Figure 5.

D161A replacement in loop L1 allows RecA to use double-stranded DNA as a cofactor for LexA repressor cleavage. (A, B, C) DNA cofactors for LexA cleavage. LexA (4.7 μM) was incubated for the indicated times with 1.0-μM RecA-wt (A) or recA-D161A (B) in the presence of the indicated DNA (18 μM) and 5.0-mM MgCl₂. (D, E) Effects of MgCl₂ concentrations on LexA cleavage.

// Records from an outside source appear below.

(** * Dollar-cost-averaging backtest: loader, resampler and ledger simulator

    A shallow embedding of the notebook's four functions ([load_data],
    [resample_data], [get_portfolio], [simulate_portfolio]) and of the
    helper [get_number_of_shares].

    Modelling conventions.
    - A pandas [Timestamp] at daily granularity is the number of days since
      1970-01-01, a [Z]; [day_of_month] is its [.day] attribute.
    - A Python [float] is an element of a carrier [num] with the operations
      the notebook uses ([Arith]).  Two carriers are provided: the
      kernel's binary64 floats, which evaluate the way CPython and numpy
      do, and exact rationals.  What holds of the code as it computes is
      proved for every carrier or on binary64; an algebraic property that
      rounding, overflow or NaN breaks is proved on exact rationals, and
      its statement says so.
    - A [DataFrame] is the list of its rows in index order; a row maps
      column names to cells.  Where a frame may hold missing observations
      (pandas' NaN) its cells are [option]s.
    - The [record] dictionary of [get_portfolio] is a heap object which the
      loop mutates in place; [copy] allocates a new object. *)

From Stdlib Require Import ZArith QArith Qround Qfield Lqa String Ascii.
From Stdlib Require Import PrimFloat.
From stdpp Require Import base option list sorting gmap strings.

Local Open Scope Z_scope.

(** Decimal literals such as [0.8] denote the nearest binary64 value, as
    they do in Python. *)
#[local] Set Warnings "-inexact-float".

(** ** Exceptions and the error monad *)

(** The two messages the notebook formats,
    ["tickers weights should sum up to 1"] and
    [f"{ticker} data only available from {first_date}"], and the one
    [pd.concat] has for an empty list. *)
Inductive message : Type :=
| tickers_weights_should_sum_up_to_1
| data_only_available_from (ticker : string) (first_date : Z)
| no_objects_to_concatenate.

(** What a [KeyError] reports: a dictionary key or column name, or a date
    label of an index. *)
Inductive key : Type :=
| name (s : string)
| label (day : Z).

(** Two outcomes are the model's own.  [SystemError] stands for reading a
    reference that was never allocated, which no run of the notebook does.
    [Unsupported] ends a run the model does not follow: on an index with a
    repeated date [df.loc[day]] hands back a frame, not a row. *)
Inductive exn : Type :=
| ValueError (m : message)
| IndexError
| KeyError (k : key)
| SystemError
| Unsupported.

Inductive result (A : Type) : Type :=
| Ok (a : A)
| Raise (e : exn).
Arguments Ok {A} a.
Arguments Raise {A} e.

#[export] Instance result_ret : MRet result := λ A a, Ok a.
#[export] Instance result_bind : MBind result := λ A B k m,
  match m with
  | Ok a => k a
  | Raise e => Raise e
  end.

(** A [for] loop that threads an accumulator and stops at the first
    exception. *)
Fixpoint foldM {A B} (f : B → A → result B) (b : B) (l : list A) : result B :=
  match l with
  | [] => Ok b
  | a :: l' => b' ← f b a; foldM f b' l'
  end.

(** A comprehension [[f(x) for x in l]]. *)
Fixpoint collect {A B} (f : A → result B) (l : list A) : result (list B) :=
  match l with
  | [] => Ok []
  | a :: l' => b ← f a; bs ← collect f l'; Ok (b :: bs)
  end.

Definition from_option {A} (e : exn) (o : option A) : result A :=
  match o with
  | Some a => Ok a
  | None => Raise e
  end.

(** The ways a look-up ends a run. *)
Definition lookup_error (e : exn) : Prop :=
  match e with
  | IndexError | KeyError _ | Unsupported => True
  | ValueError _ | SystemError => False
  end.

(** ** Arithmetic of Python floats

    The carrier of exact rationals idealises binary64: no rounding, no
    NaN and no infinity.  Its quotient by zero is zero, where numpy gives
    an infinity or NaN; the statements that divide by a price take the
    price to be positive or other than zero. *)

Class Arith (num : Type) : Type := {
  zero : num;                 (* the literal 0 *)
  one : num;                  (* the literal 1 *)
  add : num → num → num;      (* x + y *)
  mul : num → num → num;      (* x * y *)
  div : num → num → num;      (* x / y *)
  neq : num → num → bool;     (* x != y *)
}.

#[export] Instance Q_arith : Arith Q := {|
  zero := 0%Q;
  one := 1%Q;
  add := Qplus;
  mul := Qmult;
  div := Qdiv;
  neq := λ x y, negb (Qeq_bool x y);
|}.

#[export] Instance binary64_arith : Arith float := {|
  zero := 0%float;
  one := 1%float;
  add := PrimFloat.add;
  mul := PrimFloat.mul;
  div := PrimFloat.div;
  neq := λ x y, negb (PrimFloat.eqb x y);
|}.

(** ** Calendar *)

(** [Timestamp.day] of a day number (proleptic Gregorian calendar; the
    day-count algorithm works on 400-year eras that start on 1 March). *)
Definition day_of_month (day : Z) : Z :=
  let z := day + 719468 in
  let doe := z mod 146097 in
  let yoe := (doe - doe / 1460 + doe / 36524 - doe / 146096) / 365 in
  let doy := doe - (365 * yoe + yoe / 4 - yoe / 100) in
  let mp := (5 * doy + 2) / 153 in
  doy - (153 * mp + 2) / 5 + 1.

(** ** Column names *)

Definition price_col (ticker : string) : string := ticker +:+ "_price".
Definition shares_col (ticker : string) : string := ticker +:+ "_shares".

(** ** Data frames *)

(** Rows in index order, each with its date label. *)
Abbreviation DataFrame C := (list (Z * gmap string C)).

(** [df.index[0]] with [df.iloc[0]]. *)
Definition iloc0 {C} (df : DataFrame C) : result (Z * gmap string C) :=
  from_option IndexError (head df).

(** [df.loc[day]]: the row labelled [day], when there is one such row. *)
Definition loc {C} (df : DataFrame C) (day : Z) : result (gmap string C) :=
  match filter (λ r, r.1 = day) df with
  | [] => Raise (KeyError (label day))
  | [r] => Ok r.2
  | _ => Raise Unsupported
  end.

(** [row[col]]. *)
Definition cell {C} (row : gmap string C) (col : string) : result C :=
  from_option (KeyError (name col)) (row !! col).


(** ** The ledger simulator *)

Section Ledger.
Context {num : Type} `{!Arith num}.

Definition get_number_of_shares (amount price weight : num) : num :=
  mul (div amount price) weight.

(** [tickers]: the dictionary from ticker to [{"weight": w}], in insertion
    order. *)
Definition weight (tickers : list (string * num)) (ticker : string) : result num :=
  tw ← from_option (KeyError (name ticker)) (list_find (λ tw, tw.1 = ticker) tickers);
  Ok tw.2.2.

(** [sum(d["weight"] for d in tickers.values())]. *)
Definition sum_weights (tickers : list (string * num)) : num :=
  foldl add zero tickers.*2.

(** The dictionary [record]: its ["date"] entry, and its float entries
    (["{ticker}_price"], ["{ticker}_shares"], ["amount_invested"],
    ["portfolio_value"]) under their keys. *)
Record record : Type := Build_record { date : Z; fields : gmap string num }.

Definition getitem (r : record) (k : string) : result num :=
  from_option (KeyError (name k)) (fields r !! k).

Definition setitem (k : string) (v : num) (r : record) : record :=
  {| date := date r; fields := <[k := v]> (fields r) |}.

Definition set_date (day : Z) (r : record) : record :=
  {| date := day; fields := fields r |}.

(** A dictionary display [{**{k: v for ...}, ...}]: later entries win. *)
Definition dict_of (entries : list (string * num)) : gmap string num :=
  foldl (λ m kv, <[kv.1 := kv.2]> m) ∅ entries.

(** The [record = {...}] display before the loop. *)
Definition initial_record (tickers : list (string * num)) (df : DataFrame num)
    (initial_amount : num) : result record :=
  first ← iloc0 df;
  prices ← collect (λ ticker,
      row ← iloc0 df;
      p ← cell row.2 (price_col ticker);
      Ok (price_col ticker, p)) tickers.*1;
  shares ← collect (λ ticker,
      row ← iloc0 df;
      p ← cell row.2 (price_col ticker);
      w ← weight tickers ticker;
      Ok (shares_col ticker, get_number_of_shares initial_amount p w)) tickers.*1;
  Ok {| date := first.1;
        fields := dict_of (prices ++ shares ++
                           [("amount_invested"%string, initial_amount);
                            ("portfolio_value"%string, initial_amount)]) |}.

(** The statements of the loop body, as they act on the dictionary. *)

(** [for ticker in tickers: record[f"{ticker}_price"] = df_prices.loc[day][...]] *)
Definition update_prices (tickers : list (string * num)) (df : DataFrame num)
    (day : Z) (r : record) : result record :=
  foldM (λ r ticker,
      row ← loc df day;
      p ← cell row (price_col ticker);
      Ok (setitem (price_col ticker) p r)) r tickers.*1.
Example toLowerCase_letters :
  JsString.toLowerCase "É" = "é"
  /\ JsString.toLowerCase "ＡＢ" = "ａｂ"
  /\ JsString.toLowerCase "エチオピア G1" = "エチオピア g1"
  /\ JsString.toLowerCase "ΑΣ" = "ας"
  /\ JsString.toLowerCase "Σ" = "σ"
  /\ JsString.toLowerCase "ΑΣΑ" = "ασα"
  /\ JsString.toLowerCase "İ" = "i̇".
Proof. vm_compute. repeat split. Qed.

Example toFixed1_rounds :
  JsNumber.toFixed1 (JsNumber.div 9 2) = "4.5"
  /\ JsNumber.toFixed1 (JsNumber.div 13 4) = "3.3"
  /\ JsNumber.toFixed1 (JsNumber.div 14 3) = "4.7"
  /\ JsNumber.toFixed1 (JsNumber.div 0 0) = "NaN".
Proof. repeat split. Qed.

(** 1 June 2024 is 1717200000000 ms after the epoch; month -1 of 2024 is
    December 2023. *)
Example make_dates :
  JsDate.make 2024 5 1 = 1717200000000
  /\ JsDate.civilFromDays (JsDate.make 2024 (-1) 1 / JsDate.msPerDay)
     = (2023, 12, 1)
  /\ JsDate.monthShort (JsDate.make 2024 (-1) 1) = "12月".
Proof. repeat split. Qed.

(** Array-index keys come first in [Object.keys], in ascending order. *)
Example keys_order :
  JsObject.keys
    [("V60", JsObject.Num 1); ("10", JsObject.Num 2); ("2", JsObject.Num 3);
     ("01", JsObject.Num 4)]
  = ["2"; "10"; "V60"; "01"].
Proof. vm_compute. reflexivity. Qed.

(** The origin filter "Ethiopia" over origins Ethiopia, Colombia, Ethiopia
    keeps the two entries from Ethiopia, in the order of the base list. *)
Example filter_by_origin :
  EntriesPage.filteredEntries
    [Samples.march; Samples.february; Samples.january] Samples.fromEthiopia
  = [Samples.march; Samples.january].
Proof. vm_compute. reflexivity. Qed.

Example getStats_sample :
  DashboardPage.getStats (JsDate.make 2024 2 20)
    [Samples.march; Samples.february; Samples.january]
  = {| DashboardPage.totalEntries := 3;
       DashboardPage.avgRating := "4.3";
       DashboardPage.topMethod := "French press";
       DashboardPage.topOrigin := "Ethiopia";
       DashboardPage.thisMonth := 1 |}.
Proof. vm_compute. reflexivity. Qed.
Lemma Forall2_insert_upd {A B} (P P' : A → B → Prop) l k i x y :
  Forall2 P l k → P' x y →
  (∀ j a b, j ≠ i → l !! j = Some a → k !! j = Some b → P a b → P' a b) →
  Forall2 P' (<[i:=x]> l) (<[i:=y]> k).
Proof.
  intros HF Hxy Himp. pose proof (Forall2_length _ _ _ HF) as Hlen.
  apply Forall2_same_length_lookup. rewrite !length_insert. split; [done|].
  intros j a b Ha Hb. rewrite list_lookup_insert in Ha. rewrite list_lookup_insert in Hb.
  rewrite Hlen in Ha. case_decide as Hd; [naive_solver|].
  destruct (decide (i = j)) as [<-|Hne].
  { exfalso. apply Hd. split; [done|]. by eapply lookup_lt_Some. }
  eapply Himp; eauto. by eapply Forall2_lookup_lr.
Qed.

(** ** Step relations *)

Lemma rtc_invariant {A} (R : relation A) (I : A → Prop) x y :
  (∀ a b, I a → R a b → I b) → I x → rtc R x y → I y.
Proof. intros Hstep Hx Hr. revert Hx. induction Hr; eauto. Qed.
Lemma sysinv_tas s s' held pc h l old :
  sysinv (mk_sys s held pc) → pc h = Spinning l → on_hart h (test_and_set l) s = Done old s' →
  sysinv (mk_sys s' held (if old =? 0 then <[h:=Got l]> pc else pc)).
Proof.
  intros [I1 I2 I3 I4 I5] Hpc Hrun. unfold owns in *. simpl in *.
  cbv [on_hart test_and_set rd_lock wr_lock bind gets modify ret bindr] in Hrun.
  injection Hrun as <- <-. simpl.
  set (lk := lock_of ((k_lk s) <| lk_tp := h |>) l) in *.
  assert (Hlk : lk = lock_of (k_lk s) l) by done.
  destruct (Z.eqb_spec (locked lk) 0) as [H0|H0].
  - rewrite Hlk in H0.
    assert (Hl : ∀ h', ¬ (l ∈ held h' ∨ pc h' = Got l ∨ pc h' = Dropping l)) by eauto.
    assert (Hown : ∀ h' l', l' ∈ held h' ∨ (<[h:=Got l]> pc) h' = Got l' ∨ (<[h:=Got l]> pc) h' = Dropping l' →
            (h' = h ∧ l' = l) ∨ (l' ≠ l ∧ (l' ∈ held h' ∨ pc h' = Got l' ∨ pc h' = Dropping l'))).
    { intros h' l'. unfold insert, fn_insert. case_decide; naive_solver. }
    split; unfold owns; simpl.
    + intros l'. rewrite lock_of_insert. case_decide; [by right|apply I1].
    + intros l' h'. rewrite lock_of_insert. case_decide as Hd; [done|].
      intros Hz Ho. apply Hown in Ho as [[_ ->]|[_ Ho]]; [done|]. by eapply I2.
    + intros l' h1 h2 H1 H2. apply Hown in H1, H2. naive_solver.
    + intros l' h'. rewrite lock_of_insert. case_decide as Hd; [subst l'|apply I4].
      simpl. rewrite Hlk. apply I4.
    + intros l' h'. unfold insert, fn_insert. case_decide; naive_solver.
  - rewrite Hlk in H0. assert (H1 : locked (lock_of (k_lk s) l) = 1) by (destruct (I1 l); done).
    assert (Hsame : ∀ l', lock_of ((k_lk s) <| lk_tp := h |> <| lk_locks ::= <[l:=lk <| locked := 1 |>]> |>) l'
              = lock_of (k_lk s) l').
    { intros l'. rewrite lock_of_insert. case_decide as Hd; [subst l'|done].
      rewrite Hlk, <- H1. by destruct (lock_of (k_lk s) l). }
    split; unfold owns; simpl; intros *; rewrite ?Hsame; eauto.
Qed.

Lemma sysinv_exit s s' held pc h l :
  sysinv (mk_sys s held pc) → pc h = Got l → on_hart h (acquire_exit l) s = Done tt s' →
  sysinv (mk_sys s' (<[h:={[l]} ∪ held h]> held) (<[h:=Idle]> pc)).
Proof.
  intros [I1 I2 I3 I4 I5] Hpc Hrun. unfold owns in *. simpl in *.
  cbv [on_hart acquire_exit cpuid rd_lock wr_lock bind gets modify ret bindr] in Hrun.
  injection Hrun as <-. simpl.
  assert (Hown : ∀ h' l', l' ∈ (<[h:={[l]} ∪ held h]> held) h' ∨ (<[h:=Idle]> pc) h' = Got l' ∨
            (<[h:=Idle]> pc) h' = Dropping l' → l' ∈ held h' ∨ pc h' = Got l' ∨ pc h' = Dropping l').
  { intros h' l'. unfold insert, fn_insert. case_decide; [subst|done]. set_solver. }
  split; unfold owns; simpl.
  - intros l'. rewrite lock_of_insert. case_decide; [subst l'|]; apply I1.
  - intros l' h'. rewrite lock_of_insert. intros Hz Ho. apply Hown in Ho.
    eapply I2; [|done]. case_decide; [by subst l'|done].
  - intros l' h1 h2 H1 H2. apply Hown in H1, H2. eauto.
  - intros l' h'. rewrite lock_of_insert. unfold insert, fn_insert.
    case_decide as Hd; [subst l'; simpl|].
    + case_decide as Hh; [subst; set_solver|]. split; [congruence|].
      intros Hin. exfalso. apply Hh. eapply I3; eauto.
    + rewrite (I4 l' h'). case_decide; [subst; set_solver|done].
  - intros l' h'. unfold insert, fn_insert. case_decide; [naive_solver|]. eauto.
Qed.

LexA was incubated for 5 or 20 min (as indicated) with 1.0-μM RecA-wt or recA-D161A in the presence of 18-μM single-stranded DNA (D) or double-stranded DNA (E), in reaction mixtures containing the indicated concentrations of MgCl₂. DNA added to the reaction mixture: ss, single-stranded DNA; FI, negatively supercoiled closed circular DNA (form I DNA); FIII, linear double-stranded DNA (form III DNA). Proteins in signals were indicated on the left side of the panels: BSA, bovine serum albumin; CK, creatine phosphokinase from the ATP-regenerating system; RecA, RecA-wt or recA-D161A; LexA, uncleaved LexA; C and N, C-terminal and N-terminal fragments, respectively, of cleaved LexA. Lane M: protein markers, with sizes in kDa indicated on the left sides of the gels in (B) and (E); lane D, recA-D161A; lane W, RecA-wt.